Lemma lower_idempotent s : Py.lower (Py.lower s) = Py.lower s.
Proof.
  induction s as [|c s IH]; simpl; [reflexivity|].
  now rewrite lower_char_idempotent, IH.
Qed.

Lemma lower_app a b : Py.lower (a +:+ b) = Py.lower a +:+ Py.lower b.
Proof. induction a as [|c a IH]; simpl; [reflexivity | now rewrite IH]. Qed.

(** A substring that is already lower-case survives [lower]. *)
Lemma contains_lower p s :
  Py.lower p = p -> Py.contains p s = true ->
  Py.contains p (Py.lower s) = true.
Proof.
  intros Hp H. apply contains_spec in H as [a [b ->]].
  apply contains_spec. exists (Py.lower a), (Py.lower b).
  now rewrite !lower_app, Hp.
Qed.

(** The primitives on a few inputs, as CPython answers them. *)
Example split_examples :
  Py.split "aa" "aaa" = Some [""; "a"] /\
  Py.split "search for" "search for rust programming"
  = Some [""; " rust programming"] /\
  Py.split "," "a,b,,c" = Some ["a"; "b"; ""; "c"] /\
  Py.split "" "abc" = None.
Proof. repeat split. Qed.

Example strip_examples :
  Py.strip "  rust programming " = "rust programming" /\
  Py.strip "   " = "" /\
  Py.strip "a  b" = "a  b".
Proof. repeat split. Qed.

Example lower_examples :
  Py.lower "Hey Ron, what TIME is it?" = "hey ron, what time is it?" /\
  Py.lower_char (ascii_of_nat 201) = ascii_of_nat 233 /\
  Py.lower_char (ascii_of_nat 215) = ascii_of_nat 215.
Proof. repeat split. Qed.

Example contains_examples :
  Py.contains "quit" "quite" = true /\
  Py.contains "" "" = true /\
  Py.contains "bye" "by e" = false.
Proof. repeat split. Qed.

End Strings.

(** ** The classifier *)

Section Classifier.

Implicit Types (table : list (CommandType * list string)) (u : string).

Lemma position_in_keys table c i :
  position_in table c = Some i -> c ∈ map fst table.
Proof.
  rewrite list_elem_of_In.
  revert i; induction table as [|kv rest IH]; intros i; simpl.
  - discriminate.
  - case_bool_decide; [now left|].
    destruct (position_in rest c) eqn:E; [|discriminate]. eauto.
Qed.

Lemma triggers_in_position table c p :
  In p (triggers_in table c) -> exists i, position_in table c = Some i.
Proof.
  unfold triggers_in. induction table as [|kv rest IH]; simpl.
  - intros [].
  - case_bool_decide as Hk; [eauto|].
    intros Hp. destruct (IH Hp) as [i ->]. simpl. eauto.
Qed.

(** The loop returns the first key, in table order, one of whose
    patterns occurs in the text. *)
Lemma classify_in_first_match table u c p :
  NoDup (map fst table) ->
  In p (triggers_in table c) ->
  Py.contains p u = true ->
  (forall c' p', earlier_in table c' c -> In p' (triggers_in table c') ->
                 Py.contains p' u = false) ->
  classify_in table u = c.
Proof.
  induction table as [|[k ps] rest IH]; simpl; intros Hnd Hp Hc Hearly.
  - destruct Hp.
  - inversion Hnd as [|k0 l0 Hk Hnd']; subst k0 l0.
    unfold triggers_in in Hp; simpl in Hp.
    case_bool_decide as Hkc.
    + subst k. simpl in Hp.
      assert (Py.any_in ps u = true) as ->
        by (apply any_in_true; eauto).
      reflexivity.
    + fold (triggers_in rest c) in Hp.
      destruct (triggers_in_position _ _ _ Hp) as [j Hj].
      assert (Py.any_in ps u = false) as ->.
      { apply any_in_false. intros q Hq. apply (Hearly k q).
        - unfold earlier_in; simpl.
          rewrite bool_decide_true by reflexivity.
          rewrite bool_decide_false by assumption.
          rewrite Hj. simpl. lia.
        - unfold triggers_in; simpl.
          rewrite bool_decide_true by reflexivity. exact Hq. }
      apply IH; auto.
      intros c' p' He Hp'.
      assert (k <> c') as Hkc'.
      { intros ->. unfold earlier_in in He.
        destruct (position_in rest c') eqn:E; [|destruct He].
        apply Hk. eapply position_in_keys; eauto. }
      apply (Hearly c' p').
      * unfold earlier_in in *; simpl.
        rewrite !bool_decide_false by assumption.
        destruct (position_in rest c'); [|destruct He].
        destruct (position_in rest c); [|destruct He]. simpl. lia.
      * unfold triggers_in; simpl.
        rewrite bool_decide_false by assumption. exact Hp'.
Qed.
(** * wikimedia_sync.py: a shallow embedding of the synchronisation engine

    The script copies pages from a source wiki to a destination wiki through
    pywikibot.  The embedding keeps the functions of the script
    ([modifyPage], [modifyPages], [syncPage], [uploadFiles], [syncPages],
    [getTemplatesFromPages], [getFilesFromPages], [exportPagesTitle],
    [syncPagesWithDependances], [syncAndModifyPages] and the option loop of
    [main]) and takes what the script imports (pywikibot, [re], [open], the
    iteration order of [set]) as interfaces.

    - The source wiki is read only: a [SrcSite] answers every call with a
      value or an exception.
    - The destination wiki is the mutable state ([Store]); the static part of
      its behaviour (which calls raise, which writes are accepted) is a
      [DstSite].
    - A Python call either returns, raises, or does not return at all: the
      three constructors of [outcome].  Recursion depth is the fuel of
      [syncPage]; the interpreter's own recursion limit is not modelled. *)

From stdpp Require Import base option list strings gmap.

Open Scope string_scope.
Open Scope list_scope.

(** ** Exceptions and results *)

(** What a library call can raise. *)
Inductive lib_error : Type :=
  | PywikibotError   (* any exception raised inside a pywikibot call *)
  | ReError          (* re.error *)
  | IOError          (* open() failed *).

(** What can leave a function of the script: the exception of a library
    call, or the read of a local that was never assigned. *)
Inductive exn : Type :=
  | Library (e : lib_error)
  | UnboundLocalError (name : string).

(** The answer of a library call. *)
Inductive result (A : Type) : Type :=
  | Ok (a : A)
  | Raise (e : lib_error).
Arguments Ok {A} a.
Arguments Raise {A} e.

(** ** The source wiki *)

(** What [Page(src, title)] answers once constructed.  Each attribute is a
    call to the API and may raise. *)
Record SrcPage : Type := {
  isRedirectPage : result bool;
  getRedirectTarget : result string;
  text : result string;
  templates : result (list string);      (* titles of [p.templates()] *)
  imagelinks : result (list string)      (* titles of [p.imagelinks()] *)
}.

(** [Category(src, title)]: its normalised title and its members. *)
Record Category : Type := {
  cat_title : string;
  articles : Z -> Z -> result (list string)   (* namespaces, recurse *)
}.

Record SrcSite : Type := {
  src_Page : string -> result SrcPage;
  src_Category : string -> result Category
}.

:::

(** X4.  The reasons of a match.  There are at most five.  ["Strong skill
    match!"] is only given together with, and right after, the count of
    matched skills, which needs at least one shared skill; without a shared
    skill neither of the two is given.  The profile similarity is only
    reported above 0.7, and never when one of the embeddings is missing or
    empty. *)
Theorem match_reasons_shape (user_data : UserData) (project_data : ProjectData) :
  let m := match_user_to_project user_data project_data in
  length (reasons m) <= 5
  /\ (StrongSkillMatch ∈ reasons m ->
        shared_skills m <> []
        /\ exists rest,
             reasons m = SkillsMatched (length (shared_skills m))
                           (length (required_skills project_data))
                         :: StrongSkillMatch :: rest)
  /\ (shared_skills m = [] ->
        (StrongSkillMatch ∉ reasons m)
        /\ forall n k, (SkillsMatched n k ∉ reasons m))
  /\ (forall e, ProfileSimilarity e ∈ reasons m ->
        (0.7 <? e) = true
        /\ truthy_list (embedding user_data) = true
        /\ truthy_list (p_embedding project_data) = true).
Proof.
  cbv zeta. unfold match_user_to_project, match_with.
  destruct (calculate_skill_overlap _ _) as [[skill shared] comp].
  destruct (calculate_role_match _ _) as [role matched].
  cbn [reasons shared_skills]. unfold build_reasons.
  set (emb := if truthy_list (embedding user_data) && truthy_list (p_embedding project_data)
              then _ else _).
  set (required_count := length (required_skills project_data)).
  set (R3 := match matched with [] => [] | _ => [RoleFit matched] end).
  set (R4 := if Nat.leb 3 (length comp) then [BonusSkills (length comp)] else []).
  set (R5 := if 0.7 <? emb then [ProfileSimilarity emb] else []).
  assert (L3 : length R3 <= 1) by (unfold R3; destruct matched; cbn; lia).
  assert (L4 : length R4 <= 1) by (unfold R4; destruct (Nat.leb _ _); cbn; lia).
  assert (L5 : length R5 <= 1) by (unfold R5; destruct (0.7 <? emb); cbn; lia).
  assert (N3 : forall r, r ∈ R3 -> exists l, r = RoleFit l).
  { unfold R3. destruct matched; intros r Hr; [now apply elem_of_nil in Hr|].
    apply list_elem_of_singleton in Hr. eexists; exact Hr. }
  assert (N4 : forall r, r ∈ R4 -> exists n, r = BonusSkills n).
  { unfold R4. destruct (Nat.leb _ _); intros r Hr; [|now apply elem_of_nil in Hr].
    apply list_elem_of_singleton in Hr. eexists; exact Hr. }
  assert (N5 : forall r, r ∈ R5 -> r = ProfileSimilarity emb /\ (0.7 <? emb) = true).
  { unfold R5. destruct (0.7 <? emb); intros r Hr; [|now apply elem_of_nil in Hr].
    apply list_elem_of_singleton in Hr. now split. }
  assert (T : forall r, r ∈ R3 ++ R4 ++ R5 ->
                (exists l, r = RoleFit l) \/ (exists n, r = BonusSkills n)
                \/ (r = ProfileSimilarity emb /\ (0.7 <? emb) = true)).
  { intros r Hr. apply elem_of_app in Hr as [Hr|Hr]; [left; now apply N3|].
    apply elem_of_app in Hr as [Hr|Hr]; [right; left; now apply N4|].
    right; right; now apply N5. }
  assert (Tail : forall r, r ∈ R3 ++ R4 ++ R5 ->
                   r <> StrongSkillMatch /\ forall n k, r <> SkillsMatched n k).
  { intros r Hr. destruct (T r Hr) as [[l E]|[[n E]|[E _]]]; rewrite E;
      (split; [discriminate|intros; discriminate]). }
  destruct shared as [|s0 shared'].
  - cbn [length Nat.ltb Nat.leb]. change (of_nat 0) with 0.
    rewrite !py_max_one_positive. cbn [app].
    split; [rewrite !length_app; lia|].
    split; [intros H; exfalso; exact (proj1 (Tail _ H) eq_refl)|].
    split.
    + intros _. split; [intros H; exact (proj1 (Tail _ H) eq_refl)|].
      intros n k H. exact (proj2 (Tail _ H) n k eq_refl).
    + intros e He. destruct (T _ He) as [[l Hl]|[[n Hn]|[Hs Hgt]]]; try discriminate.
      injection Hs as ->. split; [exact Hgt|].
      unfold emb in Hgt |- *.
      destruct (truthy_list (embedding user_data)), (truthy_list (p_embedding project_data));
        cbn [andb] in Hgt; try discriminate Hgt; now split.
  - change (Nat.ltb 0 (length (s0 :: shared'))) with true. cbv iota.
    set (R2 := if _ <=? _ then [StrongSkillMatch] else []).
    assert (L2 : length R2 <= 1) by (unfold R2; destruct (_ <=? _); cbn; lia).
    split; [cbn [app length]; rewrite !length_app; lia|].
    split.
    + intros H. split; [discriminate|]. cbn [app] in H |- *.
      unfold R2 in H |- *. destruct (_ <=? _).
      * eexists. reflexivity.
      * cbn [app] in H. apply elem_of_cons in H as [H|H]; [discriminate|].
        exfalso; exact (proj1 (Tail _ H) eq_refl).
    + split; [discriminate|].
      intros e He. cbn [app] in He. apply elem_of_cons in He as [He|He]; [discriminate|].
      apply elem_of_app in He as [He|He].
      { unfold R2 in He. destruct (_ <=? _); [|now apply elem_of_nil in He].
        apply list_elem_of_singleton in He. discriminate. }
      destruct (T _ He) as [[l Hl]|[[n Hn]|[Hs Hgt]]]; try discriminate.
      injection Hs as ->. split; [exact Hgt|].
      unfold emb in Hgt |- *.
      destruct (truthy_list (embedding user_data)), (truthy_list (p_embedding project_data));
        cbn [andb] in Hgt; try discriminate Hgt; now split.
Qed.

:::

**DIRECTIONS**: After locating the line holding "Lemma lower_idempotent s" above, output exactly that line and every line after it through the line holding "Section Classifier.". Include nothing else.

**OUTPUT FOR THIS EXERCISE**:
Lemma lower_idempotent s : Py.lower (Py.lower s) = Py.lower s.
Proof.
  induction s as [|c s IH]; simpl; [reflexivity|].
  now rewrite lower_char_idempotent, IH.
Qed.

Lemma lower_app a b : Py.lower (a +:+ b) = Py.lower a +:+ Py.lower b.
Proof. induction a as [|c a IH]; simpl; [reflexivity | now rewrite IH]. Qed.

(** A substring that is already lower-case survives [lower]. *)
Lemma contains_lower p s :
  Py.lower p = p -> Py.contains p s = true ->
  Py.contains p (Py.lower s) = true.
Proof.
  intros Hp H. apply contains_spec in H as [a [b ->]].
  apply contains_spec. exists (Py.lower a), (Py.lower b).
  now rewrite !lower_app, Hp.
Qed.

(** The primitives on a few inputs, as CPython answers them. *)
Example split_examples :
  Py.split "aa" "aaa" = Some [""; "a"] /\
  Py.split "search for" "search for rust programming"
  = Some [""; " rust programming"] /\
  Py.split "," "a,b,,c" = Some ["a"; "b"; ""; "c"] /\
  Py.split "" "abc" = None.
Proof. repeat split. Qed.

Example strip_examples :
  Py.strip "  rust programming " = "rust programming" /\
  Py.strip "   " = "" /\
  Py.strip "a  b" = "a  b".
Proof. repeat split. Qed.

Example lower_examples :
  Py.lower "Hey Ron, what TIME is it?" = "hey ron, what time is it?" /\
  Py.lower_char (ascii_of_nat 201) = ascii_of_nat 233 /\
  Py.lower_char (ascii_of_nat 215) = ascii_of_nat 215.
Proof. repeat split. Qed.

Example contains_examples :
  Py.contains "quit" "quite" = true /\
  Py.contains "" "" = true /\
  Py.contains "bye" "by e" = false.
Proof. repeat split. Qed.

End Strings.

(** ** The classifier *)

Section Classifier.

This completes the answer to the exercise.